Ратниковы - Анатолий Павлович Василевский
Самое страшное в жизни людей — это война. Но тот, кто был на войне, и прошел ее, и остался живым, — тот вспоминает о военных годах с гордостью. Что-то большее, чем память о страданиях и ужасах, принесли в себе фронтовики с войны.
И в той нашей жизни на Севере — в плохом и хорошем — было особенное что-то… Потому, может быть, что люди там, как на войне, раскрывались начисто. Хапуг, сквалыг, подонков сразу видно было. Если припомнить, то из-за них, пожалуй, и случались все скандалы, все побоища…
Шумный показательный суд надо мной и Вжигиным не помог будто бы. Вскоре одна за одной произошло сразу несколько драк. Но случилось так, что шумихи из-за них никто не поднимал, никого не судили. А потом в поселке как-то сразу тише стало. Я снова склеил мехи гармошки, в клубе опять наладились вечера, пить вроде меньше стали… Хотя драки случались, но и они переменились, потому что дубасили всякий раз таких, кто позарился на чужое, и таких, кто похож был на Вжигина. Судов больше не было…
— Варя… Помнишь суд? Меня судили…
Помолчав, Варя отвечает нехотя:
— Угу.
— А если бы опять Вжигин встретился? Теперь вот?
Хмыкнув, Варя поворачивается ко мне.
— Как быть? Опять драться, под суд идти?
— Так ведь он… — Варя задумывается. — Такие всем мешают, как же с ними… Таких убивать мало!
Варя вдруг пугается:
— Ты видел его?!
Я качаю головой.
Варя смотрит недоверчиво, потом пожимает плечами и снова отворачивается.

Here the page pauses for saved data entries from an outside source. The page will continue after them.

Lemma first_free_free items v : items !! first_free items = Some v -> is_free v = true.
Proof. induction items as [|u items IH]; cbn; [done|]. destruct (is_free u) eqn:E; cbn; [by intros [= <-]|done]. Qed.

(** Changing the flags. *)
Lemma set_flags_page p x :
  page_wf p -> 0 <= x <= PD_VALID_FLAG_BITS ->
  page_wf (set_pd_flags p x) /\
  page_state (set_pd_flags p x) = mkState (ps_lsn_checksum (page_state p)) x (ps_version_prune (page_state p))
    (ps_items (page_state p)) (ps_free (page_state p)) (ps_special (page_state p)) /\
  PageGetMaxOffsetNumber (set_pd_flags p x) = PageGetMaxOffsetNumber p.
Proof.
  intros Hwf Hx. unfold PD_VALID_FLAG_BITS in Hx. pose proof Hwf as [Hp ? ? ? ? ? ? ? ? Hv L].
  destruct (put16_page p 10 x) as (Hp' & F & E); [done|lia|unfold BLCKSZ; lia|]. rewrite Z.mod_small in E by lia.
  fold (set_pd_flags p x) in Hp', F, E. change (get16 (set_pd_flags p x) 10) with (pd_flags (set_pd_flags p x)) in E.
  assert (Elo : pd_lower (set_pd_flags p x) = pd_lower p) by (eapply frame_get16; [exact F|lia..]).
  assert (Eup : pd_upper (set_pd_flags p x) = pd_upper p) by (eapply frame_get16; [exact F|lia..]).
  assert (Esp : pd_special (set_pd_flags p x) = pd_special p) by (eapply frame_get16; [exact F|lia..]).
  assert (Emax : PageGetMaxOffsetNumber (set_pd_flags p x) = PageGetMaxOffsetNumber p) by (unfold PageGetMaxOffsetNumber; by rewrite Elo).
  assert (Elp : forall i, 1 <= i -> linp (set_pd_flags p x) i = linp p i) by (intros; eapply frame_linp; [exact F|linp_lia..]).
  split_and!; [| |done].
  - constructor; rewrite ?Elo, ?Eup, ?Esp, ?Emax, ?E; try done.
    + rewrite <- Hv. eapply frame_get16; [exact F|lia..].
    + constructor.
      * intros i Hi. rewrite Elp by lia. by apply L.
      * intros i j Hi Hj. rewrite !Elp by lia. by apply L.
      * intros i Hi. rewrite Elp by lia. by apply L.
  - unfold page_state; cbn. rewrite Elo, Eup, Esp, E. f_equal; try (apply F; linp_lia).
    apply page_items_eq; rewrite Emax; [rewrite page_items_length; destruct (wf_linps p Hwf); lia|].
    intros i Hi. rewrite page_items_lookup by done. f_equal. symmetry. apply item_same; [apply Elp; lia|].
    intros Hl. destruct (lay_in _ _ _ _ L i Hi Hl) as (? & ? & ?). apply F; linp_lia.
Qed.

Lemma hint_range x :
  0 <= x <= PD_VALID_FLAG_BITS ->
  0 <= Z.land x (Z.lnot PD_HAS_FREE_LINES) <= PD_VALID_FLAG_BITS /\ 0 <= Z.lor x PD_HAS_FREE_LINES <= PD_VALID_FLAG_BITS.
Proof.
  unfold PD_VALID_FLAG_BITS. intros Hx.
  assert (x = 0 \/ x = 1 \/ x = 2 \/ x = 3 \/ x = 4 \/ x = 5 \/ x = 6 \/ x = 7) as Hc by lia.
  repeat destruct Hc as [-> |Hc]; try subst x; vm_compute; repeat split; discriminate.
Qed.

Lemma clear_hint_page p :
  page_wf p -> page_wf (PageClearHasFreeLinePointers p) /\
  page_state (PageClearHasFreeLinePointers p) = ps_clear_hint (page_state p) /\
  PageGetMaxOffsetNumber (PageClearHasFreeLinePointers p) = PageGetMaxOffsetNumber p.
Proof.
  intros Hwf. apply set_flags_page; [done|]. apply hint_range, Hwf.
Qed.

(** ** [PageAddItemExtended] *)

Section Add.
Variables (data : list Z) (flags : Z).
Hypothesis Hbytes : Forall is_byte data.
Hypothesis Hdata : data <> [].
Hypothesis Hsize : Z.of_nat (length data) <= MaxAllocSize.

Lemma add_item_at_ok p off shuffle items :
  page_wf p -> 1 <= off -> (shuffle = true -> off <= PageGetMaxOffsetNumber p) ->
  (shuffle = false -> off <= PageGetMaxOffsetNumber p -> is_free (item p off) = true) ->
  (off <= PageGetMaxOffsetNumber p + 1 ->
    Z.of_nat (length items) = new_n p off shuffle /\ items !! Z.to_nat (off - 1) = Some (Stored LP_NORMAL data) /\
    forall i, 1 <= i <= new_n p off shuffle -> i <> off -> items !! Z.to_nat (i - 1) = Some (item p (before_insert off shuffle i))) ->
  exists p' r, add_item_at p data (PageGetMaxOffsetNumber p + 1) off shuffle flags = Ok (p', r) /\ page_wf p' /\
  (page_state p', r) = spec_place (page_state p) flags off (new_line p off shuffle) (Z.of_nat (length data)) items.
Proof.
  intros Hwf Ho Hsh Hfr Hit. unfold add_item_at, spec_place. cbn [ps_items ps_free page_state].
  destruct (wf_linps p Hwf) as [Hn _]. rewrite page_items_length, Z2Nat.id by done.
  destruct (Z.gtb_spec off (PageGetMaxOffsetNumber p + 1)); cbn [orb]; [by eexists _, _|].
  destruct (bit_set flags PAI_IS_HEAP && (off >? MaxHeapTuplesPerPage)); cbn [orb]; [by eexists _, _|].
  pose proof Hwf as [Hp ? ? ? ? ? ? ? ? _ _]. pose proof (MAXALIGN_spec (Z.of_nat (length data))).
  rewrite (swrap_small 32 (MAXALIGN _)), swrap_small by (unfold in_sint, MaxAllocSize in *; linp_lia).
  fold (new_line p off shuffle). fold (new_lower p off shuffle). fold (new_upper p data).
  assert (Hneed : (if new_line p off shuffle then sizeof_ItemIdData else 0) + MAXALIGN (Z.of_nat (length data)) =
    new_lower p off shuffle - pd_lower p + (pd_upper p - new_upper p data)).
  { unfold new_lower, new_upper. destruct (new_line p off shuffle); lia. }
  rewrite Hneed. destruct (Z.gtb_spec (new_lower p off shuffle) (new_upper p data)).
  { rewrite Z.gtb_ltb, (proj2 (Z.ltb_lt _ _)) by lia. by eexists _, _. }
  rewrite Z.gtb_ltb, (proj2 (Z.ltb_ge _ _)) by lia.
  destruct (place_ok p data off shuffle) as (p' & -> & Hwf' & Hps); try done.
  exists p', off. split_and!; [done..|]. destruct Hit as (Hl & Hi & Hr); [lia|]. rewrite (Hps items Hl Hi Hr). do 2 f_equal. lia.
Qed.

Дождь давно стих. Развиднелось. Кричат воробьи.
— Варь…
Она молчит.
— Варь, а Варь! Мы давно в лесу не были. Поедем?
— А ты хочешь?
— Хочу.
Варя глядит на меня во все глаза.
— Правда?!!
И мы начинаем собираться а лес. Достаем из кладовой рюкзаки, резиновые сапоги и плащи.
— А то все лето — в огород да в огород. Надоело… — Варя глядит весело. — И поесть возьмем, и выпить. Полежим на траве. Помнишь, как там, на Севере?..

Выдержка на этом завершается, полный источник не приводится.